(** * The Chosen select widget: option model and selection controller

    A shallow embedding of the Chosen v1.7.0 code bundled in
    [js_dqsBnWPkfhMvNCshKs7lKRSLygtgnPeSFxL5_pFtc0A.js]: the option parser
    ([SelectParser]), the text helpers it relies on, and the
    [AbstractChosen] / [Chosen] controller operations that filter, render
    and select entries; and of the Drupal behaviours of the same file:
    the selection of table rows, sticky table headers, responsive tables
    and the attachment of Chosen to select elements.

    Conventions of the embedding.
    - JavaScript strings are [string]s of ASCII characters.  Characters
      above 127 are carried through unchanged: they have no case and are
      neither white space nor word characters.
    - A JavaScript value that the code only tests for truthiness is a
      [bool]; [undefined] / [null] in a field that the code compares with
      [null] is [None].
    - An operation that would raise a [TypeError] (a property read or
      write on [undefined]) returns [None].
    - DOM writes that no modelled operation reads back (CSS classes of the
      container, focus, geometry) are left out. *)

From Stdlib Require Import String Ascii ZArith Bool Lia.
From stdpp Require Import base option list.

#[local] Set Warnings "-register-all".

#[local] Open Scope string_scope.

(** ** JavaScript text primitives *)

Module Text.

Definition code (c : ascii) : nat := nat_of_ascii c.

Definition between (lo hi : nat) (c : ascii) : bool :=
  Nat.leb lo (code c) && Nat.leb (code c) hi.

Definition is_upper : ascii -> bool := between 65 90.
Definition is_lower : ascii -> bool := between 97 122.
Definition is_digit : ascii -> bool := between 48 57.

Definition is_alnum (c : ascii) : bool :=
  is_upper c || is_lower c || is_digit c.

(** The class [\w]. *)
Definition is_word_char (c : ascii) : bool :=
  is_alnum c || Ascii.eqb c "_".

(** The class [\s], restricted to ASCII: TAB, LF, VT, FF, CR, SPACE. *)
Definition is_space (c : ascii) : bool :=
  between 9 13 c || Ascii.eqb c " ".

Definition to_upper (c : ascii) : ascii :=
  if is_lower c then ascii_of_nat (code c - 32) else c.

Fixpoint drop_spaces (s : string) : string :=
  match s with
  | String c rest => if is_space c then drop_spaces rest else s
  | EmptyString => EmptyString
  end.

Fixpoint rev_string (s : string) (acc : string) : string :=
  match s with
  | String c rest => rev_string rest (String c acc)
  | EmptyString => acc
  end.

(** [jQuery.trim]. *)
Definition trim (s : string) : string :=
  rev_string (drop_spaces (rev_string (drop_spaces s) "")) "".

(** [str.replace(re, f)] for a global pattern that matches single
    characters independently of their context. *)
Fixpoint replace_chars (f : ascii -> option string) (s : string) : string :=
  match s with
  | String c rest =>
      match f c with
      | Some r => r ++ replace_chars f rest
      | None => String c (replace_chars f rest)
      end
  | EmptyString => EmptyString
  end.

(** [$("<div/>").text(s).html()]: the serialisation of a text node. *)
Definition html_entity (c : ascii) : option string :=
  if Ascii.eqb c "&" then Some "&amp;"
  else if Ascii.eqb c "<" then Some "&lt;"
  else if Ascii.eqb c ">" then Some "&gt;"
  else None.

Definition escape_html (s : string) : string := replace_chars html_entity s.

Fixpoint mem_char (c : ascii) (set : string) : bool :=
  match set with
  | String d rest => Ascii.eqb c d || mem_char c rest
  | EmptyString => false
  end.

(** The characters of the class [[-[\]{}()*+?.,\\^$|#\s]] other than
    white space. *)
Definition regex_specials : string := "-[]{}()*+?.,\^$|#".

Definition is_regex_special (c : ascii) : bool :=
  mem_char c regex_specials || is_space c.

(** [g.replace(/[-[\]{}()*+?.,\\^$|#\s]/g, "\\$&")]. *)
Definition escape_regex (g : string) : string :=
  replace_chars
    (fun c => if is_regex_special c then Some (String "\" (String c "")) else None) g.

(** [a.replace(/\[|\]/g, "")]. *)
Definition strip_brackets (a : string) : string :=
  replace_chars
    (fun c => if Ascii.eqb c "[" || Ascii.eqb c "]" then Some "" else None) a.

(** [a.split(" ")]; the result is never empty. *)
Fixpoint split_space (a : string) : list string :=
  match a with
  | String c rest =>
      if Ascii.eqb c " " then "" :: split_space rest
      else match split_space rest with
           | tok :: toks => String c tok :: toks
           | [] => [String c ""]
           end
  | EmptyString => [""]
  end.

(** [a.indexOf(" ") >= 0]. *)
Definition has_space (a : string) : bool := mem_char " " a.

(** [0 === a.indexOf("[")]. *)
Definition starts_with_bracket (a : string) : bool :=
  match a with
  | String c _ => Ascii.eqb c "["
  | EmptyString => false
  end.

Definition zlength (s : string) : Z := Z.of_nat (String.length s).

(** [s.substr(start, len)]; [len = None] is the one-argument call. *)
Definition substr (s : string) (start : Z) (len : option Z) : string :=
  let size := zlength s in
  let st := if (start <? 0)%Z then Z.max (size + start) 0 else Z.min start size in
  let ln := match len with
            | Some l => Z.min (Z.max l 0) size
            | None => size
            end in
  let en := Z.min (st + ln) size in
  if (en <=? st)%Z then ""
  else String.substring (Z.to_nat st) (Z.to_nat (en - st)) s.

(** *** Regular expressions

    The widget only ever compiles patterns of one shape: an optional
    assertion ([^] or [\b]) followed by the escaped query, in which every
    syntax character is preceded by a backslash.  [compile] reads exactly
    that fragment of the pattern language; a source outside of it does not
    compile and matches nothing. *)

Record RegExp := mkRegExp { source : string; flags : string }.

Inductive atom :=
| AStart                 (* ^ *)
| AWordBoundary          (* \b *)
| AChar (c : ascii).     (* a literal character, possibly escaped *)

Definition syntax_chars : string := "^$\.*+?()[]{}|".

Fixpoint compile (src : string) : option (list atom) :=
  match src with
  | EmptyString => Some []
  | String c rest =>
      if Ascii.eqb c "\" then
        match rest with
        | String d rest' =>
            if Ascii.eqb d "b" then cons AWordBoundary <$> compile rest'
            else if is_alnum d then None
            else cons (AChar d) <$> compile rest'
        | EmptyString => None
        end
      else if Ascii.eqb c "^" then cons AStart <$> compile rest
      else if mem_char c syntax_chars then None
      else cons (AChar c) <$> compile rest
  end.

Definition ignore_case (r : RegExp) : bool := mem_char "i" (flags r).

Definition char_matches (ic : bool) (c d : ascii) : bool :=
  if ic then Ascii.eqb (to_upper c) (to_upper d) else Ascii.eqb c d.

Definition word_before (prev : option ascii) : bool :=
  match prev with Some c => is_word_char c | None => false end.

Definition word_here (s : string) : bool :=
  match s with String c _ => is_word_char c | EmptyString => false end.

(** Does the atom sequence match a prefix of [s]?  [prev] is the
    character before the current position, [None] at the string start. *)
Fixpoint match_here (ic : bool) (atoms : list atom)
         (prev : option ascii) (s : string) : bool :=
  match atoms with
  | [] => true
  | AStart :: atoms' =>
      match prev with
      | None => match_here ic atoms' prev s
      | Some _ => false
      end
  | AWordBoundary :: atoms' =>
      xorb (word_before prev) (word_here s) && match_here ic atoms' prev s
  | AChar c :: atoms' =>
      match s with
      | String d rest => char_matches ic c d && match_here ic atoms' (Some d) rest
      | EmptyString => false
      end
  end.

(** Leftmost match position, scanning from position [i]. *)
Fixpoint search_from (ic : bool) (atoms : list atom)
         (prev : option ascii) (s : string) (i : nat) : option nat :=
  if match_here ic atoms prev s then Some i
  else match s with
       | String d rest => search_from ic atoms (Some d) rest (S i)
       | EmptyString => None
       end.

Definition exec (r : RegExp) (s : string) : option nat :=
  match compile (source r) with
  | Some atoms => search_from (ignore_case r) atoms None s 0
  | None => None
  end.

(** [re.test(s)]. *)
Definition test (r : RegExp) (s : string) : bool :=
  match exec r s with Some _ => true | None => false end.

(** [s.search(re)]. *)
Definition search (s : string) (r : RegExp) : Z :=
  match exec r s with Some i => Z.of_nat i | None => (-1)%Z end.

End Text.

(** ** The host control *)

Module Dom.

(** A DOM node under the host [<select>]: the properties the widget
    reads, and the child nodes. *)
Inductive Node := mkNode {
  nodeName : string;
  text : string;
  value : string;
  innerHTML : string;
  title : string;
  selected : bool;
  disabled : bool;
  className : string;
  cssText : string;           (* style.cssText *)
  label : string;
  childNodes : list Node }.

(** The host [<select>] element ([form_field]). *)
Record Select := mkSelect {
  multiple : bool;
  data_placeholder : option string;
  data_no_results_text : option string;
  select_childNodes : list Node }.

(** [s.toUpperCase()]. *)
Fixpoint toUpperCase (s : string) : string :=
  match s with
  | String c rest => String (Text.to_upper c) (toUpperCase rest)
  | EmptyString => EmptyString
  end.

Definition is_element (name : string) (n : Node) : bool :=
  String.eqb name (toUpperCase (nodeName n)).

(** [select.options]: the option children of the select and of its
    optgroup children, in tree order. *)
Definition options_of_node (n : Node) : list Node :=
  if is_element "OPTGROUP" n then List.filter (is_element "OPTION") (childNodes n)
  else if is_element "OPTION" n then [n]
  else [].

Definition options (f : Select) : list Node :=
  flat_map options_of_node (select_childNodes f).

Definition set_selected (b : bool) (n : Node) : Node :=
  mkNode (nodeName n) (text n) (value n) (innerHTML n) (title n) b
         (disabled n) (className n) (cssText n) (label n) (childNodes n).

Definition set_childNodes (l : list Node) (n : Node) : Node :=
  mkNode (nodeName n) (text n) (value n) (innerHTML n) (title n) (selected n)
         (disabled n) (className n) (cssText n) (label n) l.

(** Apply [g] to every option of a node list, numbering the options
    from [i] in tree order; returns the next free number. *)
Fixpoint map_option_children (g : nat -> Node -> Node) (i : nat)
         (l : list Node) : nat * list Node :=
  match l with
  | [] => (i, [])
  | c :: rest =>
      if is_element "OPTION" c then
        let '(j, rest') := map_option_children g (S i) rest in (j, g i c :: rest')
      else
        let '(j, rest') := map_option_children g i rest in (j, c :: rest')
  end.

Fixpoint map_options_from (g : nat -> Node -> Node) (i : nat)
         (l : list Node) : list Node :=
  match l with
  | [] => []
  | n :: rest =>
      if is_element "OPTGROUP" n then
        let '(j, cs) := map_option_children g i (childNodes n) in
        set_childNodes cs n :: map_options_from g j rest
      else if is_element "OPTION" n then
        g i n :: map_options_from g (S i) rest
      else n :: map_options_from g i rest
  end.

(** [select.options[i].selected = b].  In a single-valued select the
    browser clears every other option when one is set.  The write fails
    when there is no option [i]. *)
Definition write_selected (i : nat) (b : bool) (f : Select) : option Select :=
  match options f !! i with
  | None => None
  | Some _ =>
      let g := fun j o =>
                 if Nat.eqb j i then set_selected b o
                 else if b && negb (multiple f) then set_selected false o
                 else o in
      Some (mkSelect (multiple f) (data_placeholder f) (data_no_results_text f)
                     (map_options_from g 0 (select_childNodes f)))
  end.

(** [select.selectedIndex]. *)
Fixpoint first_selected (l : list Node) (i : Z) : Z :=
  match l with
  | [] => (-1)%Z
  | o :: rest => if selected o then i else first_selected rest (i + 1)%Z
  end.

Definition selectedIndex (f : Select) : Z := first_selected (options f) 0%Z.

End Dom.

(** ** SelectParser: the option model *)

Module SelectParser.

(** One entry of [parsed] / [results_data].  Group records, option
    records and empty-option records share the object shape; a field an
    object does not carry holds its [undefined] reading.  The last four
    fields are the ones [winnow_results] adds.  [children] and
    [active_options] are [None] when the field is [undefined] or [NaN]
    (the two behave alike under [+= 1], [=== 0] and [> 0]). *)
Record item := mkItem {
  array_index : nat;
  group : bool;
  label : string;
  title : option string;
  children : option nat;
  disabled : bool;
  classes : string;
  options_index : option nat;
  value : string;
  text : string;
  html : string;
  selected : bool;
  group_array_index : option nat;
  group_label : option string;
  style : string;
  empty : bool;
  search_match : bool;
  group_match : bool;
  active_options : option nat;
  search_text : string }.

- - - - - - -

§ **REQUIRED ACTION**: What is needed is an exact repetition of the lines from the first line of the records through the line containing "Definition between (lo", both ends included, and nothing more.

§ **COMPLETED EXERCISE**:
(** * The Chosen select widget: option model and selection controller

    A shallow embedding of the Chosen v1.7.0 code bundled in
    [js_dqsBnWPkfhMvNCshKs7lKRSLygtgnPeSFxL5_pFtc0A.js]: the option parser
    ([SelectParser]), the text helpers it relies on, and the
    [AbstractChosen] / [Chosen] controller operations that filter, render
    and select entries; and of the Drupal behaviours of the same file:
    the selection of table rows, sticky table headers, responsive tables
    and the attachment of Chosen to select elements.

    Conventions of the embedding.
    - JavaScript strings are [string]s of ASCII characters.  Characters
      above 127 are carried through unchanged: they have no case and are
      neither white space nor word characters.
    - A JavaScript value that the code only tests for truthiness is a
      [bool]; [undefined] / [null] in a field that the code compares with
      [null] is [None].
    - An operation that would raise a [TypeError] (a property read or
      write on [undefined]) returns [None].
    - DOM writes that no modelled operation reads back (CSS classes of the
      container, focus, geometry) are left out. *)

From Stdlib Require Import String Ascii ZArith Bool Lia.
From stdpp Require Import base option list.

#[local] Set Warnings "-register-all".

#[local] Open Scope string_scope.

(** ** JavaScript text primitives *)

Module Text.

Definition code (c : ascii) : nat := nat_of_ascii c.

Definition between (lo hi : nat) (c : ascii) : bool :=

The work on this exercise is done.